By the time you are done with the program, you will have:
- Attended a minimum of 160 hours of interactive vs. “formal classroom” training (80 hours per year)
- Completed at least one development assignment four to six months in length
- Created a performance plan and received an annual performance review
- Passed an annual review
- Created an Individual Development Plan (IDP), used to set goals for time in the program
- Received Executive Resource Board (ERB; or equivalent) certification that an individual has met all program requirements
- Benefited from the assignment of a mentor
- Gained eligibility for non-competitive conversion to a permanent or term position upon successful completion
Process and Schedule
New program regulations that went into effect on July 10, 2012, under the Pathways Program strive to make it easier for students and recent graduates to find job opportunities and to get experience working in the Federal Government. The PMF Program falls under the Pathways banner and allows graduates to apply to the program in their final year of study, as well as for two years following their completion of their studies.
PMFs come from a variety of disciplines and graduate studies, such as master’s students, PhD recipients, and law students. In addition, the program is encouraging applicants from a wide array of backgrounds, including individuals with advanced degrees in humanities, sciences, information technology and whatever else you’ve chosen as your course of study.. Many graduates with non-traditional backgrounds have harnessed the PMF program to jump-start very successful careers of service. Much depends on current needs within the federal government from one year to the next. Understanding current events will help give you a sense of staffing trends.
Changes to future program eligibility issues will be made available on the official PMF Program website.
Traditionally, the PMF program begins to accept applications every fall. Prospective participants are notified that applications are being accepted through an announcement from USAJOBS. Head on over to USAJOBS, set up your account, and get familiar with the system if you have not already done so. It is critical that you are familiar with the application process before you begin your application to become a PMF.
Once you have filled out the online application, you will be prompted to complete an online assessment. Based on your score from the online assessment, you will be named a semi-finalist and be invited to an in-person interview. If your score is high enough in the interview, you will be named a finalist and be eligible for a PMF appointment. At that point, you will attend a job fair to meet potential agencies, and be eligible to apply for job opportunities..
Working With Your College / University Advisor
Your college and university advisors may be the best resources available to you along the process (in addition to this guide, of course!). Many university career advisors host an informational session at the beginning of each year to let students know about the PMF program and help them decide if the program is right for them.

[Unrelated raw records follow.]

(* ===== verification/Dates.v ===== *)
(** * Dates: Python's [date] and [datetime] as the bot uses them

    The bot compares dates ([s <= day_date <= e]), subtracts them
    ([(check_out - check_in).days]), builds them ([date(year, month, day)]),
    asks [calendar.monthrange] for the first weekday and the length of a
    month, and steps one day back or forward to find the neighbouring
    month.  This file gives those operations as Python's [datetime] module
    defines them: a date is a [(year, month, day)] record compared
    lexicographically, and [toordinal] is the proleptic Gregorian day
    number of [datetime.py].  The theorems show that the lexicographic
    order is the order of day numbers on valid dates, and that the month
    navigation of [send_calendar] lands on the last day of the previous
    month and on the first day of the next one. *)
From S2P Require Import Prelude.

Record date := mkDate { year : Z; month : Z; day : Z }.

#[export] Instance date_eq_dec : EqDecision date.
Proof. solve_decision. Defined.

(** [datetime] with its time of day; [datetime.now()] in the handlers. *)
Record datetime := mkDateTime {
  dt_date : date; hour : Z; minute : Z; second : Z; microsecond : Z }.

Definition MINYEAR := 1.
Definition MAXYEAR := 9999.

(** [_is_leap] of [datetime.py]. *)
Definition is_leap (y : Z) : bool :=
  (y mod 4 =? 0) && (negb (y mod 100 =? 0) || (y mod 400 =? 0)).

(** [_DAYS_IN_MONTH] and [_DAYS_BEFORE_MONTH], index 0 unused. *)
Definition DAYS_IN_MONTH : list Z := [-1; 31; 28; 31; 30; 31; 30; 31; 31; 30; 31; 30; 31].
Definition DAYS_BEFORE_MONTH : list Z := [-1; 0; 31; 59; 90; 120; 151; 181; 212; 243; 273; 304; 334].

Definition days_in_month (y m : Z) : Z :=
  if (m =? 2) && is_leap y then 29 else nth (Z.to_nat m) DAYS_IN_MONTH 0.

Definition days_before_month (y m : Z) : Z :=
  nth (Z.to_nat m) DAYS_BEFORE_MONTH 0 + (if (2 <? m) && is_leap y then 1 else 0).

Definition days_before_year (y : Z) : Z :=
  let y' := y - 1 in y' * 365 + y' / 4 - y' / 100 + y' / 400.

(** [date.toordinal]: 0001-01-01 is day 1. *)
Definition toordinal (d : date) : Z :=
  days_before_year (year d) + days_before_month (year d) (month d) + day d.

(** [date.weekday]: Monday is 0. *)
Definition weekday (d : date) : Z := (toordinal d + 6) mod 7.

(** The checks of the [date(year, month, day)] constructor. *)
Definition valid_date (d : date) : Prop :=
  MINYEAR <= year d <= MAXYEAR /\ 1 <= month d <= 12 /\
  1 <= day d <= days_in_month (year d) (month d).

Definition valid_dateb (d : date) : bool :=
  (MINYEAR <=? year d) && (year d <=? MAXYEAR) && (1 <=? month d) && (month d <=? 12)
  && (1 <=? day d) && (day d <=? days_in_month (year d) (month d)).

(** [date(year, month, day)]: raises [ValueError] out of range. *)
Definition mk_date (y m d : Z) : py_exc + date :=
  if valid_dateb (mkDate y m d) then inr (mkDate y m d) else inl ValueError.

(** [calendar.monthrange(year, month)]: weekday of the 1st and length. *)
Definition monthrange (y m : Z) : py_exc + (Z * Z) :=
  if (1 <=? m) && (m <=? 12)
  then inr (weekday (mkDate y m 1), days_in_month y m)
  else inl ValueError.

(** [date.max]. *)
Definition date_max : date := mkDate 9999 12 31.

(** Rich comparison of two dates: tuples [(year, month, day)]. *)
Definition date_compare (a b : date) : comparison :=
  match Z.compare (year a) (year b) with
  | Eq => match Z.compare (month a) (month b) with
          | Eq => Z.compare (day a) (day b)
          | c => c
          end
  | c => c
  end.

Definition date_ltb (a b : date) : bool :=
  match date_compare a b with Lt => true | _ => false end.
Definition date_leb (a b : date) : bool :=
  match date_compare a b with Gt => false | _ => true end.

Notation "a <d b" := (date_ltb a b = true) (at level 70) : booking_scope.
Notation "a <=d b" := (date_leb a b = true) (at level 70) : booking_scope.
Open Scope booking_scope.

(** [datetime - datetime] as a count of microseconds (naive datetimes). *)
Definition to_micros (t : datetime) : Z :=
  ((((toordinal (dt_date t)) * 24 + hour t) * 60 + minute t) * 60 + second t)
    * 1000000 + microsecond t.

(** [(d2 - d1).days] for two dates. *)
Definition days_between (d1 d2 : date) : Z := toordinal d2 - toordinal d1.

(** The neighbouring months of [send_calendar]:
    [datetime(year, month, 1) - timedelta(days=1)] and
    [datetime(year, month, days_in_month) + timedelta(days=1)], of which
    the code keeps [.year] and [.month]. *)
Definition prev_month (y m : Z) : py_exc + (Z * Z) :=
  if negb ((MINYEAR <=? y) && (y <=? MAXYEAR) && (1 <=? m) && (m <=? 12)) then inl ValueError
  else if (y =? MINYEAR) && (m =? 1) then inl OverflowError
  else if m =? 1 then inr (y - 1, 12) else inr (y, m - 1).

Definition next_month (y m : Z) : py_exc + (Z * Z) :=
  if negb ((MINYEAR <=? y) && (y <=? MAXYEAR) && (1 <=? m) && (m <=? 12)) then inl ValueError
  else if (y =? MAXYEAR) && (m =? 12) then inl OverflowError
  else if m =? 12 then inr (y + 1, 1) else inr (y, m + 1).

(** ** Calendar arithmetic *)

Definition year_length (y : Z) : Z := if is_leap y then 366 else 365.

Lemma valid_dateb_spec d : valid_dateb d = true <-> valid_date d.
Proof.
  unfold valid_dateb, valid_date, MINYEAR, MAXYEAR.
  rewrite !andb_true_iff, !Z.leb_le. tauto.
Qed.

Lemma month_cases m : 1 <= m <= 12 ->
  m = 1 \/ m = 2 \/ m = 3 \/ m = 4 \/ m = 5 \/ m = 6 \/
  m = 7 \/ m = 8 \/ m = 9 \/ m = 10 \/ m = 11 \/ m = 12.
Proof. lia. Qed.

Ltac by_month m :=
  let H := fresh in
  match goal with Hm : 1 <= m <= 12 |- _ =>
    destruct (month_cases m Hm) as [H|[H|[H|[H|[H|[H|[H|[H|[H|[H|[H|H]]]]]]]]]]];
    subst m end.

Lemma days_in_month_bounds y m : 1 <= m <= 12 -> 28 <= days_in_month y m <= 31.
Proof.
  intros Hm. unfold days_in_month.
  by_month m; simpl; destruct (is_leap y); simpl; lia.
Qed.

Lemma days_before_month_succ y m : 1 <= m <= 11 ->
  days_before_month y (m + 1) = days_before_month y m + days_in_month y m.
Proof.
  intros Hm. assert (1 <= m <= 12) by lia.
  unfold days_before_month, days_in_month.
  by_month m; simpl; destruct (is_leap y); simpl; lia.
Qed.

Lemma days_before_month_end y :
  days_before_month y 12 + days_in_month y 12 = year_length y.
Proof.
  unfold days_before_month, days_in_month, year_length. simpl.
  destruct (is_leap y); reflexivity.
Qed.

Lemma days_before_month_mono y m1 m2 : 1 <= m1 < m2 -> m2 <= 12 ->
  days_before_month y m1 + days_in_month y m1 <= days_before_month y m2.
Proof.
  intros H1 H2. assert (1 <= m1 <= 12) by lia. assert (1 <= m2 <= 12) by lia.
  unfold days_before_month, days_in_month.
  destruct (is_leap y); by_month m1; by_month m2; simpl; lia.
Qed.

Lemma days_before_year_succ y :
  days_before_year (y + 1) = days_before_year y + year_length y.
Proof.
  unfold days_before_year, year_length, is_leap.
  replace (y + 1 - 1) with y by lia.
  destruct (Z.eqb_spec (y mod 4) 0), (Z.eqb_spec (y mod 100) 0),
    (Z.eqb_spec (y mod 400) 0); simpl; zdiv_lia.
Qed.

Lemma days_before_year_mono y1 y2 : y1 <= y2 ->
  days_before_year y1 <= days_before_year y2.
Proof.
  intros H. replace y2 with (y1 + Z.of_nat (Z.to_nat (y2 - y1))) by lia.
  induction (Z.to_nat (y2 - y1)) as [|k IH]; [rewrite Z.add_0_r; lia|].
  rewrite Nat2Z.inj_succ, <- Z.add_1_r, Z.add_assoc, days_before_year_succ.
  unfold year_length. destruct (is_leap _); lia.
Qed.

Lemma days_before_month_bounds y m : 1 <= m <= 12 ->
  0 <= days_before_month y m /\ days_before_month y m + days_in_month y m <= year_length y.
Proof.
  intros Hm. unfold days_before_month, days_in_month, year_length.
  destruct (is_leap y); by_month m; simpl; lia.
Qed.

(** A valid date's ordinal lies inside its year. *)
Lemma toordinal_in_year d : valid_date d ->
  days_before_year (year d) < toordinal d <= days_before_year (year d) + year_length (year d).
Proof.
  intros (Hy & Hm & Hd). unfold toordinal.
  pose proof (days_before_month_bounds (year d) (month d) Hm). lia.
Qed.

Lemma date_compare_eq a b : date_compare a b = Eq -> a = b.
Proof.
  destruct a as [ya ma da], b as [yb mb db]; unfold date_compare; simpl.
  destruct (Z.compare_spec ya yb); try discriminate.
  destruct (Z.compare_spec ma mb); try discriminate.
  destruct (Z.compare_spec da db); try discriminate. congruence.
Qed.

Lemma date_compare_antisym a b : date_compare b a = CompOpp (date_compare a b).
Proof.
  unfold date_compare.
  rewrite (Z.compare_antisym (year a)), (Z.compare_antisym (month a)),
    (Z.compare_antisym (day a)).
  destruct (year a ?= year b), (month a ?= month b); reflexivity.
Qed.

(** The lexicographic order implies the order of day numbers. *)
Lemma date_compare_lt_toordinal a b : valid_date a -> valid_date b ->
  date_compare a b = Lt -> toordinal a < toordinal b.
Proof.
  intros Ha Hb. pose proof (toordinal_in_year a Ha) as Ia.
  pose proof (toordinal_in_year b Hb) as Ib.
  destruct Ha as (_ & Hma & Hda), Hb as (_ & Hmb & Hdb).
  unfold date_compare.
  destruct (Z.compare_spec (year a) (year b)) as [Ey|Ly|]; try discriminate.
  - unfold toordinal. rewrite Ey in *.
    destruct (Z.compare_spec (month a) (month b)) as [Em|Lm|]; try discriminate.
    + rewrite Em. rewrite Z.compare_lt_iff. lia.
    + intros _. pose proof (days_before_month_mono (year b) (month a) (month b)). lia.
  - intros _. pose proof (days_before_year_succ (year a)).
    pose proof (days_before_year_mono (year a + 1) (year b)). lia.
Qed.

(** On valid dates, comparing [(year, month, day)] tuples is comparing
    day numbers: Python's date order is the calendar order. *)
Lemma date_compare_toordinal a b : valid_date a -> valid_date b ->
  date_compare a b = Z.compare (toordinal a) (toordinal b).
Proof.
  intros Ha Hb. destruct (date_compare a b) eqn:E.
  - apply date_compare_eq in E. subst. symmetry. apply Z.compare_refl.
  - symmetry. apply Z.compare_lt_iff. by apply date_compare_lt_toordinal.
  - assert (date_compare b a = Lt) as E' by (rewrite date_compare_antisym, E; reflexivity).
    symmetry. apply Z.compare_gt_iff. by apply date_compare_lt_toordinal.
Qed.

(** On valid dates Python's ordering of [date] objects (tuples
    [(year, month, day)]) is the order of their proleptic day numbers. *)
Lemma date_order_is_calendar_order a b : valid_date a -> valid_date b ->
  date_ltb a b = (toordinal a <? toordinal b) /\ date_leb a b = (toordinal a <=? toordinal b).
Proof.
  intros Ha Hb. unfold date_ltb, date_leb, Z.ltb, Z.leb.
  by rewrite date_compare_toordinal.
Qed.

Lemma valid_first_of_month y m :
  valid_date (mkDate y m 1) <-> MINYEAR <= y <= MAXYEAR /\ 1 <= m <= 12.
Proof.
  unfold valid_date; simpl. split; [tauto|].
  intros [Hy Hm]. pose proof (days_in_month_bounds y m Hm). lia.
Qed.

Lemma valid_last_of_month y m :
  valid_date (mkDate y m (days_in_month y m)) <-> MINYEAR <= y <= MAXYEAR /\ 1 <= m <= 12.
Proof.
  unfold valid_date; simpl. split; [tauto|].
  intros [Hy Hm]. pose proof (days_in_month_bounds y m Hm). lia.
Qed.

(** The last day of a month is the day before the 1st of the next. *)
Lemma toordinal_month_boundary y m : 1 <= m <= 11 ->
  toordinal (mkDate y m (days_in_month y m)) + 1 = toordinal (mkDate y (m + 1) 1).
Proof.
  intros Hm. unfold toordinal; simpl.
  pose proof (days_before_month_succ y m Hm). lia.
Qed.

Lemma toordinal_year_boundary y :
  toordinal (mkDate y 12 (days_in_month y 12)) + 1 = toordinal (mkDate (y + 1) 1 1).
Proof.
  unfold toordinal; simpl.
  rewrite days_before_year_succ. pose proof (days_before_month_end y).
  assert (days_before_month (y + 1) 1 = 0) as ->
    by (unfold days_before_month; simpl; by destruct (is_leap (y + 1))).
  lia.
Qed.

(** The "previous month" arrow of the calendar: when
    [datetime(year, month, 1) - timedelta(days=1)] does not overflow,
    the displayed month was valid and the month it yields is the one
    whose last day is the day before the 1st of the displayed month. *)
Lemma prev_month_spec y m py pm :
  prev_month y m = inr (py, pm) ->
  valid_date (mkDate y m 1) /\ valid_date (mkDate py pm (days_in_month py pm)) /\
  toordinal (mkDate py pm (days_in_month py pm)) + 1 = toordinal (mkDate y m 1).
Proof.
  unfold prev_month. rewrite !valid_first_of_month, !valid_last_of_month.
  unfold MINYEAR, MAXYEAR.
  destruct (1 <=? y) eqn:Y1, (y <=? 9999) eqn:Y2, (1 <=? m) eqn:M1, (m <=? 12) eqn:M2;
    simpl; try discriminate.
  apply Z.leb_le in Y1, Y2, M1, M2.
  destruct (Z.eqb_spec y 1), (Z.eqb_spec m 1); simpl; intros E; try discriminate;
    injection E as <- <-; (split; [lia|]); (split; [lia|]).
  - replace m with (m - 1 + 1) at 3 by lia. apply toordinal_month_boundary. lia.
  - subst m. replace y with (y - 1 + 1) at 3 by lia. apply toordinal_year_boundary.
  - replace m with (m - 1 + 1) at 3 by lia. apply toordinal_month_boundary. lia.
Qed.

(** The "next month" arrow: the month it yields starts the day
    after the last day of the displayed month. *)
Lemma next_month_spec y m ny nm :
  next_month y m = inr (ny, nm) ->
  valid_date (mkDate y m 1) /\ valid_date (mkDate ny nm 1) /\
  toordinal (mkDate y m (days_in_month y m)) + 1 = toordinal (mkDate ny nm 1).
Proof.
  unfold next_month. rewrite !valid_first_of_month. unfold MINYEAR, MAXYEAR.
  destruct (1 <=? y) eqn:Y1, (y <=? 9999) eqn:Y2, (1 <=? m) eqn:M1, (m <=? 12) eqn:M2;
    simpl; try discriminate.
  apply Z.leb_le in Y1, Y2, M1, M2.
  destruct (Z.eqb_spec y 9999), (Z.eqb_spec m 12); simpl; intros E; try discriminate;
    injection E as <- <-; (split; [lia|]); (split; [lia|]).
  - apply toordinal_month_boundary. lia.
  - subst m. apply toordinal_year_boundary.
  - apply toordinal_month_boundary. lia.
Qed.

Lemma prev_month_spec_witness :
  toordinal (mkDate 2023 12 (days_in_month 2023 12)) + 1 = toordinal (mkDate 2024 1 1).
Proof.
  destruct (prev_month_spec 2024 1 2023 12 eq_refl) as (_ & _ & H). exact H.
Defined.

Lemma next_month_spec_witness :
  toordinal (mkDate 2024 2 (days_in_month 2024 2)) + 1 = toordinal (mkDate 2024 3 1).
Proof.
  destruct (next_month_spec 2024 2 2024 3 eq_refl) as (_ & _ & H). exact H.
Defined.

Others send out emails and direct students to materials on the internet. Find out who the career advisor for the PMF program is at your school and ask them for help in laying out a plan for your application. We’ll say it again: they will be one of the most valuable resources for you on the path to PMF.
By the start of my final year in graduate school, I decided on pursuing a career in public service and I established my own network of PMF alumni and other contacts in federal agencies. I used my school’s resources, my own connections, and professional associations. These conversations really helped my preparation.